TASK DETAILS> Could you print exactly the lines of the listing below, starting at the line that has "destruct (aggregate_spec e" and ending at the line that has "Ha. intros e' He' Hno.", and only those lines?

___

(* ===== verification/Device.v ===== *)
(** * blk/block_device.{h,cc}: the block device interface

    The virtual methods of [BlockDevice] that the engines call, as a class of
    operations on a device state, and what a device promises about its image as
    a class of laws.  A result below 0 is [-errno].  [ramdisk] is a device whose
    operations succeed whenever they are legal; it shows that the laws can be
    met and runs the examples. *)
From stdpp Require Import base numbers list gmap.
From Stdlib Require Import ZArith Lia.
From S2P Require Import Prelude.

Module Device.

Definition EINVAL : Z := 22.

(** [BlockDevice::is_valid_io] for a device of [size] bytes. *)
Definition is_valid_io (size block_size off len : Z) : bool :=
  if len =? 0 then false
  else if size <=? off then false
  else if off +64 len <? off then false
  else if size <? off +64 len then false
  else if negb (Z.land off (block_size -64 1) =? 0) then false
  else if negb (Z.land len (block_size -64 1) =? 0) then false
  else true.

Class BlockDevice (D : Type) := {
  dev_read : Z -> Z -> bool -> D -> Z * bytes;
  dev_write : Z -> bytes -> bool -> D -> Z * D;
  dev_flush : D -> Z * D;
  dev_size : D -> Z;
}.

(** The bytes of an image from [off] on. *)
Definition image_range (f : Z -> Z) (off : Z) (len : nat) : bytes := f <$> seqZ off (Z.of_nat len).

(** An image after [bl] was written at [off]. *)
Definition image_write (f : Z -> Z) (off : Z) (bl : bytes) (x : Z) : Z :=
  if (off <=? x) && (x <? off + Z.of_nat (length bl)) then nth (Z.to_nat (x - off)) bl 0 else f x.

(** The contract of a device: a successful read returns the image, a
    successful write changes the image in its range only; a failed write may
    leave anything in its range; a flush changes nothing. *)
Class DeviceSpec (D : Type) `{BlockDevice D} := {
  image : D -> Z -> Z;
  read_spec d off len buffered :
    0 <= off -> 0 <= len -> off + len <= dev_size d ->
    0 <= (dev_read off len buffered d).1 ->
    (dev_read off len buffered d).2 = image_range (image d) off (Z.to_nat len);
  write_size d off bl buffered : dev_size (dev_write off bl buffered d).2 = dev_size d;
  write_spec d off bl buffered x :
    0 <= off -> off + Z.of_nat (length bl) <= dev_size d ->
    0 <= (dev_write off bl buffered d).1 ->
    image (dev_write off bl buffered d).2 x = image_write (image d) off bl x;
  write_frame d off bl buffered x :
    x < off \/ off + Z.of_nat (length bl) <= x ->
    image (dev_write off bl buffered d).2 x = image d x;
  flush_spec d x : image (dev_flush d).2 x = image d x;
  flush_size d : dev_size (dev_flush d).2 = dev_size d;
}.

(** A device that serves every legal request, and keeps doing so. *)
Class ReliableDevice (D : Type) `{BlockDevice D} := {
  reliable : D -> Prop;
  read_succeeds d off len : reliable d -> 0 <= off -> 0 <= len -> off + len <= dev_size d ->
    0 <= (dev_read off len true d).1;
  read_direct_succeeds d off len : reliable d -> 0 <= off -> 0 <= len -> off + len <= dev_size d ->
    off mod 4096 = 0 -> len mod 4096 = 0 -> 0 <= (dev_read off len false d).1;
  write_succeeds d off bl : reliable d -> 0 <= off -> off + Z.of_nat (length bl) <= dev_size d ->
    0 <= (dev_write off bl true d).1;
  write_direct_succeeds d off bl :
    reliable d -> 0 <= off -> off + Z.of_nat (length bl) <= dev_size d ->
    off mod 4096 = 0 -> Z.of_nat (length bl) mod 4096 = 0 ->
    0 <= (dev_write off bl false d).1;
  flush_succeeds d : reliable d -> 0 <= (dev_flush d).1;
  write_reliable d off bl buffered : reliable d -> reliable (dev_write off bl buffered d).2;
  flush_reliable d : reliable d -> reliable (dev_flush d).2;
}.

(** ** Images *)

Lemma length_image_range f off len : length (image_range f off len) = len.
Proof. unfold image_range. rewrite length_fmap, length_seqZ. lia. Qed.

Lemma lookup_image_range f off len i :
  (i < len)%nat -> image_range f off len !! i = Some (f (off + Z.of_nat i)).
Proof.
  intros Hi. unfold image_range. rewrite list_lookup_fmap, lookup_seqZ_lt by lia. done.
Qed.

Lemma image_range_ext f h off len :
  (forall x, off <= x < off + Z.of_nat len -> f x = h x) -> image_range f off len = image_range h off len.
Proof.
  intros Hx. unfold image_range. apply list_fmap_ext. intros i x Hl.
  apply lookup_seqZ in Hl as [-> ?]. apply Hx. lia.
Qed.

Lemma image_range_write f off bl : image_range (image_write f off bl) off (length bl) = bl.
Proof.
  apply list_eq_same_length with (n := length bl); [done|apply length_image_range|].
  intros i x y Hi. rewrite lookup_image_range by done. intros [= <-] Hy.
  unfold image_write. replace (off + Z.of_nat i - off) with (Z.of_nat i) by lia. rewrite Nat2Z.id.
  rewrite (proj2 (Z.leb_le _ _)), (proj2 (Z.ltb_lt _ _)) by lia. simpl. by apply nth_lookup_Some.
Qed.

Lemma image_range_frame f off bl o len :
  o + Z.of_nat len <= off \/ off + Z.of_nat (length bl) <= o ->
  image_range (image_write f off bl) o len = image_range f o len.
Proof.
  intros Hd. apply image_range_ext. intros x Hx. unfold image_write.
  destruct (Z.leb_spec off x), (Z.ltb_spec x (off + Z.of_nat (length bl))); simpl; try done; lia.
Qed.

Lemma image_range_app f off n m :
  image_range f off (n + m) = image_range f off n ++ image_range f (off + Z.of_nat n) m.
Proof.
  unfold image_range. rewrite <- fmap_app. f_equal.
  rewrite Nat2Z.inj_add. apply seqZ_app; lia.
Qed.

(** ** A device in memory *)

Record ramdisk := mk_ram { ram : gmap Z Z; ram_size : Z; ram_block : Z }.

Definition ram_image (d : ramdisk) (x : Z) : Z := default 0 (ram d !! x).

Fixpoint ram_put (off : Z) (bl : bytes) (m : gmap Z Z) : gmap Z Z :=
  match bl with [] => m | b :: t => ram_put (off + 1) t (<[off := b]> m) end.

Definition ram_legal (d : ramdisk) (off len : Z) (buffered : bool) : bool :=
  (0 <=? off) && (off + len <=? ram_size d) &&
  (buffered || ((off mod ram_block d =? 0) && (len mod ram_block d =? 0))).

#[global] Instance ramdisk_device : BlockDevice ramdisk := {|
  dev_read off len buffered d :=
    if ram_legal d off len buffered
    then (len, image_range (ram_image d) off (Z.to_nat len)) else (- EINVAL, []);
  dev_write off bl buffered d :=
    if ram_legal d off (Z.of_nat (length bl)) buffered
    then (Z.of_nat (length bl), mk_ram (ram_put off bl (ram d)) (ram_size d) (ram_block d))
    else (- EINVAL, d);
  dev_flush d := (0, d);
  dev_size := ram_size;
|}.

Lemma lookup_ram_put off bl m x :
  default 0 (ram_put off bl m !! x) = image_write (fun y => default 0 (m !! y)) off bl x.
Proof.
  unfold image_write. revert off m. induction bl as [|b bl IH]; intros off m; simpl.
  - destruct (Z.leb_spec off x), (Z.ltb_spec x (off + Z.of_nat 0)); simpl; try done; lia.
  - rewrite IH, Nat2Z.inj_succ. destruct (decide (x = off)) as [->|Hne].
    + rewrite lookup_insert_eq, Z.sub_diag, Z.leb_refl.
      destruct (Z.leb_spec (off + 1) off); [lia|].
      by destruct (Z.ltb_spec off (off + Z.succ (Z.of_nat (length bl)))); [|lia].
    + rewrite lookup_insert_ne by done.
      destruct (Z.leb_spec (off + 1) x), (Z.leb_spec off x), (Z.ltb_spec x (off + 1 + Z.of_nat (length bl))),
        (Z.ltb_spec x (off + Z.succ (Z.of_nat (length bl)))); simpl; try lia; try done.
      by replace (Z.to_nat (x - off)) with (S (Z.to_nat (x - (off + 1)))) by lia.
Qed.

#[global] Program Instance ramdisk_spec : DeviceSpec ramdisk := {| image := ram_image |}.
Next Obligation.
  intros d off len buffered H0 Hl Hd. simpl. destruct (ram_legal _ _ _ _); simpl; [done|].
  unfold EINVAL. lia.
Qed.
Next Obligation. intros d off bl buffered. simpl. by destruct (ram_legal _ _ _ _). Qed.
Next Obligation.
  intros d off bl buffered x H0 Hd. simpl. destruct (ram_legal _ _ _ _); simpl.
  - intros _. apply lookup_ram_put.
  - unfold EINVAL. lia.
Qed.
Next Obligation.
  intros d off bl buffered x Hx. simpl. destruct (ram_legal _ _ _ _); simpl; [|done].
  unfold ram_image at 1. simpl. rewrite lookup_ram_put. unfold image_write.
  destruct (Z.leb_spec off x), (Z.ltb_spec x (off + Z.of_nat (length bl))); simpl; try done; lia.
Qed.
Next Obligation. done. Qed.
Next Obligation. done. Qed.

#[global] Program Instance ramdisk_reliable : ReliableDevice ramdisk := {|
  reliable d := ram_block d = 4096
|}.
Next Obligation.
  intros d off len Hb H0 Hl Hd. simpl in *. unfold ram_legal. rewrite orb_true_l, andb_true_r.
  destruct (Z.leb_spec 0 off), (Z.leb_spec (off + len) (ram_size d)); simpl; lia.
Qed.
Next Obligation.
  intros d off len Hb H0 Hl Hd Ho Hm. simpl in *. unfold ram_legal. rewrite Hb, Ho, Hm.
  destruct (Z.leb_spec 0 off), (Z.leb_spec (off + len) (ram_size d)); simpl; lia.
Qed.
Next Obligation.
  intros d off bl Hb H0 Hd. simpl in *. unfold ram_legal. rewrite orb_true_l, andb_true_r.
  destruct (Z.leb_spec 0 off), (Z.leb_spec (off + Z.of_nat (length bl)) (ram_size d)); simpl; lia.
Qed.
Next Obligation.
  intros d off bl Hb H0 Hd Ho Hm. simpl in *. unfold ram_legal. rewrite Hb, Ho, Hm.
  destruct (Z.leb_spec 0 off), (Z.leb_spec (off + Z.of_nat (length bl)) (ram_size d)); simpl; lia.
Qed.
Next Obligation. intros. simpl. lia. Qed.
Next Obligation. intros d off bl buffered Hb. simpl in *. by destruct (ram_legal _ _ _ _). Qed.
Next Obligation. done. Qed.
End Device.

___

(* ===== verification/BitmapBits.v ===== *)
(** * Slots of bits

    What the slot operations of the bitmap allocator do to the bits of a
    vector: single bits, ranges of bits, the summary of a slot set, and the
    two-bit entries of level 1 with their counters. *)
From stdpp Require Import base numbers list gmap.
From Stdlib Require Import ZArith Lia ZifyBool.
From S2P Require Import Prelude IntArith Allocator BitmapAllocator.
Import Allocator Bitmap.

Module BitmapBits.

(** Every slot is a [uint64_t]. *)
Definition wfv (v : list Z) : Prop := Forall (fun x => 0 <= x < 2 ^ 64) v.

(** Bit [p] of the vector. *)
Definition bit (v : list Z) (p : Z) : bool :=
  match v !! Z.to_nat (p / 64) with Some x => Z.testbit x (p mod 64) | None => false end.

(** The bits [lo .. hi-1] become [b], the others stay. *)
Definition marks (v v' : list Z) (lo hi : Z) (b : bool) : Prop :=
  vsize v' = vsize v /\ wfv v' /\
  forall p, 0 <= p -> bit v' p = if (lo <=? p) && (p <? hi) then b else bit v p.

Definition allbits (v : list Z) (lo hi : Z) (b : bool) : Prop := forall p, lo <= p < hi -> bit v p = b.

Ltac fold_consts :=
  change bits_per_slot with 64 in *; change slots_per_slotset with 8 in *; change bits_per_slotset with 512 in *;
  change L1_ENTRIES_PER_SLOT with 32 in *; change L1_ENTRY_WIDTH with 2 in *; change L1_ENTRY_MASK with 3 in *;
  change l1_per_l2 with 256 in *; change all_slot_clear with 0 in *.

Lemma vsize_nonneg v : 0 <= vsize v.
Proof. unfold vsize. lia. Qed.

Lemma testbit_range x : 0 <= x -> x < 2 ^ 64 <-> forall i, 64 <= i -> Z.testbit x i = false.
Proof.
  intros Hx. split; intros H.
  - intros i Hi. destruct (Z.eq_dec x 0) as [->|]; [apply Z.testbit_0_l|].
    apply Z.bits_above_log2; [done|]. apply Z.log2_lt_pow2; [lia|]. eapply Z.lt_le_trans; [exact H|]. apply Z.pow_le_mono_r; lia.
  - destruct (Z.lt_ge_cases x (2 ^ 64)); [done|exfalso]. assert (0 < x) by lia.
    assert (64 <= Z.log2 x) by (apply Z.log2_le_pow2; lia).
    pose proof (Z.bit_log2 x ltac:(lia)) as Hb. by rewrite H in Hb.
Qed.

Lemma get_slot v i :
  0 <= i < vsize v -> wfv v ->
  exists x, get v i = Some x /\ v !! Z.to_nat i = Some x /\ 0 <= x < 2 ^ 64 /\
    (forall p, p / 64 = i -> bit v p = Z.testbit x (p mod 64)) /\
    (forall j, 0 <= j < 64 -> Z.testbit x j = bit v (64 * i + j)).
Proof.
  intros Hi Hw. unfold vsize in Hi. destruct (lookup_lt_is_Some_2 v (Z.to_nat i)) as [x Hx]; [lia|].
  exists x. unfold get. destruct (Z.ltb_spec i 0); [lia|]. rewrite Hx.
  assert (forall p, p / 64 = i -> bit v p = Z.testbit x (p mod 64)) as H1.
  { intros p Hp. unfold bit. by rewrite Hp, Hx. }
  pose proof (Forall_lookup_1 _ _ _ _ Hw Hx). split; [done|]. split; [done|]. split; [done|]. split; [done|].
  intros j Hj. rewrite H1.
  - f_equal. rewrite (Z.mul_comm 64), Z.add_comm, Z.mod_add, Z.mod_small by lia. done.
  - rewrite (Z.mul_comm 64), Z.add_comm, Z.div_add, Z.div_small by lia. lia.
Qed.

___

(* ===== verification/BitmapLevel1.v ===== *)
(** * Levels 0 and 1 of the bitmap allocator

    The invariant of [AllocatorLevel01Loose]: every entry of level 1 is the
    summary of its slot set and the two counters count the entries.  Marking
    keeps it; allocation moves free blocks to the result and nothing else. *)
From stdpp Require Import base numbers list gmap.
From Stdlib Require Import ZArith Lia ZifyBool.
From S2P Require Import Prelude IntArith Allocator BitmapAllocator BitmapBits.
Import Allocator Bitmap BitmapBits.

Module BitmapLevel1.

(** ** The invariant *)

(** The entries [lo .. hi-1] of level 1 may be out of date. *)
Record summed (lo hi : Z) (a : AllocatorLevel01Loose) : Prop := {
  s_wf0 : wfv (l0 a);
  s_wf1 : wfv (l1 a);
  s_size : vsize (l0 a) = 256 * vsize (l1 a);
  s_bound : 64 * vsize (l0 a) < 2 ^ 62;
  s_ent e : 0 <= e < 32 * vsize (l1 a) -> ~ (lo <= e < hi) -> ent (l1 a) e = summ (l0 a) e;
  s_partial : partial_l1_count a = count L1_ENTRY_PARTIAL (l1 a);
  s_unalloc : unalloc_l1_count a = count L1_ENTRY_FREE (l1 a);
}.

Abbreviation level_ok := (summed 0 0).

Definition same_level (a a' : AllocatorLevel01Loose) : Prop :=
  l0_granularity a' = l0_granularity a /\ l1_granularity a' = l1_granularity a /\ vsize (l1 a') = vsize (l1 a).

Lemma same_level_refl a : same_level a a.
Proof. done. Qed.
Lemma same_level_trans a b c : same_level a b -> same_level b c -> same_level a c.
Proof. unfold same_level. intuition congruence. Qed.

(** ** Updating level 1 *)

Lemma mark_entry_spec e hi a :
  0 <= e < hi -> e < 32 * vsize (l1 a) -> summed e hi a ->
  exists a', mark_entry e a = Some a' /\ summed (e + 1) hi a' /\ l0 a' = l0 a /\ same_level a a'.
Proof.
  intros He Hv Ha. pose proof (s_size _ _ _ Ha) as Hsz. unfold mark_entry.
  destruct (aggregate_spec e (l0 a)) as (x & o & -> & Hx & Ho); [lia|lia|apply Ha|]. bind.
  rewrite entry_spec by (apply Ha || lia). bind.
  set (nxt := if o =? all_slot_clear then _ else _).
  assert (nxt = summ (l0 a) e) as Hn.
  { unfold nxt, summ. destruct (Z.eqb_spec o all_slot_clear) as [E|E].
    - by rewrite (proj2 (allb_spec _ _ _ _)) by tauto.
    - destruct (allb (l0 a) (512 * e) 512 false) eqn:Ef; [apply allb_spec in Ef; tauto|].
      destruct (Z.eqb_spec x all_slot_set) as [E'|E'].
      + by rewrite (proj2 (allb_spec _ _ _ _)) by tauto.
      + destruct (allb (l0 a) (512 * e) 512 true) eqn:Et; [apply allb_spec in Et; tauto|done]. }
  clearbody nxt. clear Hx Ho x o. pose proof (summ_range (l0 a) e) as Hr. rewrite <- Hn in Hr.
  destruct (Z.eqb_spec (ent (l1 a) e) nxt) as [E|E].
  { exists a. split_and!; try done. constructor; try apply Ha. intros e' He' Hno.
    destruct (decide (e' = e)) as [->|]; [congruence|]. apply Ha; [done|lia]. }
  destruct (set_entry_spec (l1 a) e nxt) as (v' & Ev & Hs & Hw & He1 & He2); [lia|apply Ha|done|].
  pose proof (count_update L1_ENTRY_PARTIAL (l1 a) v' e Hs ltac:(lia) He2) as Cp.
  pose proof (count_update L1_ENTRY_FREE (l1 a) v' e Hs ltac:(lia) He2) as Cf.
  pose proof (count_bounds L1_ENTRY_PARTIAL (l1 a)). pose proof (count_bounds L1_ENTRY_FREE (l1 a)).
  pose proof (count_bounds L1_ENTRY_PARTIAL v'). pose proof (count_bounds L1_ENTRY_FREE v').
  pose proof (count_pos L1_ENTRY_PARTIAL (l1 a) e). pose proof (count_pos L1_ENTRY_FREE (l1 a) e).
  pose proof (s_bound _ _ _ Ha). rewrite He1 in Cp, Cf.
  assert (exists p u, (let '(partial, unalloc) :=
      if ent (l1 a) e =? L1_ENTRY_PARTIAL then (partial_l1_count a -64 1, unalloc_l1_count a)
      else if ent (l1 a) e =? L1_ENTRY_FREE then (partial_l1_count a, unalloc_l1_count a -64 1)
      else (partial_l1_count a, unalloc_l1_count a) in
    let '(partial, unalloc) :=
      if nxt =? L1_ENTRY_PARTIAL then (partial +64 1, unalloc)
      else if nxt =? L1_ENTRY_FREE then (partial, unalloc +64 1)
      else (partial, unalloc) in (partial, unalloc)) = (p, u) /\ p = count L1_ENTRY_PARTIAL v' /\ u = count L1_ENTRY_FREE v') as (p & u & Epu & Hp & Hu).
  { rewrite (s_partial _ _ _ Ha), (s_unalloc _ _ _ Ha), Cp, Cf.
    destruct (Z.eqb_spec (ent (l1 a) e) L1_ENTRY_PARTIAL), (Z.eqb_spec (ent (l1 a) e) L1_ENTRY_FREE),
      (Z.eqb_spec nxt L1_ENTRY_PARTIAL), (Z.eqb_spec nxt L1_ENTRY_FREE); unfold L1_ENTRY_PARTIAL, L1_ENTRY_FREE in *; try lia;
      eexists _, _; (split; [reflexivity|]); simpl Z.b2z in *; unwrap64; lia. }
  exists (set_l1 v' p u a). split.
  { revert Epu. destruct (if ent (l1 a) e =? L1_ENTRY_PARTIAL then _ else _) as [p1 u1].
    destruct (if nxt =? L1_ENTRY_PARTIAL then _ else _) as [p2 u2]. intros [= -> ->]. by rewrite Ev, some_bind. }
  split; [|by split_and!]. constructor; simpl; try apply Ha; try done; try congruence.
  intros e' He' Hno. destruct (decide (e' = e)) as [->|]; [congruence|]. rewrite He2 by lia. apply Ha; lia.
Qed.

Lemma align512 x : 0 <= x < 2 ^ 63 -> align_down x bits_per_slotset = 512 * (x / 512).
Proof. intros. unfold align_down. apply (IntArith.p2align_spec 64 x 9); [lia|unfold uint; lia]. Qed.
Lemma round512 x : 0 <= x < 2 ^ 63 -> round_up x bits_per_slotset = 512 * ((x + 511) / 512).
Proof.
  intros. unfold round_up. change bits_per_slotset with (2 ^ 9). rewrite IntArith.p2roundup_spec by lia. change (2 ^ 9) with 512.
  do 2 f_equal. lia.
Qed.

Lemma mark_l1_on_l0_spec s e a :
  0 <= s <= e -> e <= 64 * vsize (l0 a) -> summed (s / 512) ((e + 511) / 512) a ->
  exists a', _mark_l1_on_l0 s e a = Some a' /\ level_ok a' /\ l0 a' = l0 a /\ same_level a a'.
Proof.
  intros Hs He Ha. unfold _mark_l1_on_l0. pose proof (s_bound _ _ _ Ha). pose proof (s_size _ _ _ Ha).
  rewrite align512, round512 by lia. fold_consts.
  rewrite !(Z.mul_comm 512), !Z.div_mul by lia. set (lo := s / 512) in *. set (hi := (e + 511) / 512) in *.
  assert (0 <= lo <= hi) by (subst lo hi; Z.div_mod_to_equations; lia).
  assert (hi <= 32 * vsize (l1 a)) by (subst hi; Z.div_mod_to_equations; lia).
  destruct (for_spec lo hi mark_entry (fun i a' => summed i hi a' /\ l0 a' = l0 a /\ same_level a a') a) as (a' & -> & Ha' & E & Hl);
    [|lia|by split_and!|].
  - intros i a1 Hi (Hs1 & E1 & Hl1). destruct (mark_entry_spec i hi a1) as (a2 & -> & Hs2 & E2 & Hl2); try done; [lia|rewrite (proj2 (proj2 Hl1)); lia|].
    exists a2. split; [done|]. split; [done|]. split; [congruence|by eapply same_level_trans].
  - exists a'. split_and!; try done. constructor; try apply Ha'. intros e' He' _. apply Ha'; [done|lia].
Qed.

___

PROBLEM SOLUTION>
  destruct (aggregate_spec e (l0 a)) as (x & o & -> & Hx & Ho); [lia|lia|apply Ha|]. bind.
  rewrite entry_spec by (apply Ha || lia). bind.
  set (nxt := if o =? all_slot_clear then _ else _).
  assert (nxt = summ (l0 a) e) as Hn.
  { unfold nxt, summ. destruct (Z.eqb_spec o all_slot_clear) as [E|E].
    - by rewrite (proj2 (allb_spec _ _ _ _)) by tauto.
    - destruct (allb (l0 a) (512 * e) 512 false) eqn:Ef; [apply allb_spec in Ef; tauto|].
      destruct (Z.eqb_spec x all_slot_set) as [E'|E'].
      + by rewrite (proj2 (allb_spec _ _ _ _)) by tauto.
      + destruct (allb (l0 a) (512 * e) 512 true) eqn:Et; [apply allb_spec in Et; tauto|done]. }
  clearbody nxt. clear Hx Ho x o. pose proof (summ_range (l0 a) e) as Hr. rewrite <- Hn in Hr.
  destruct (Z.eqb_spec (ent (l1 a) e) nxt) as [E|E].
  { exists a. split_and!; try done. constructor; try apply Ha. intros e' He' Hno.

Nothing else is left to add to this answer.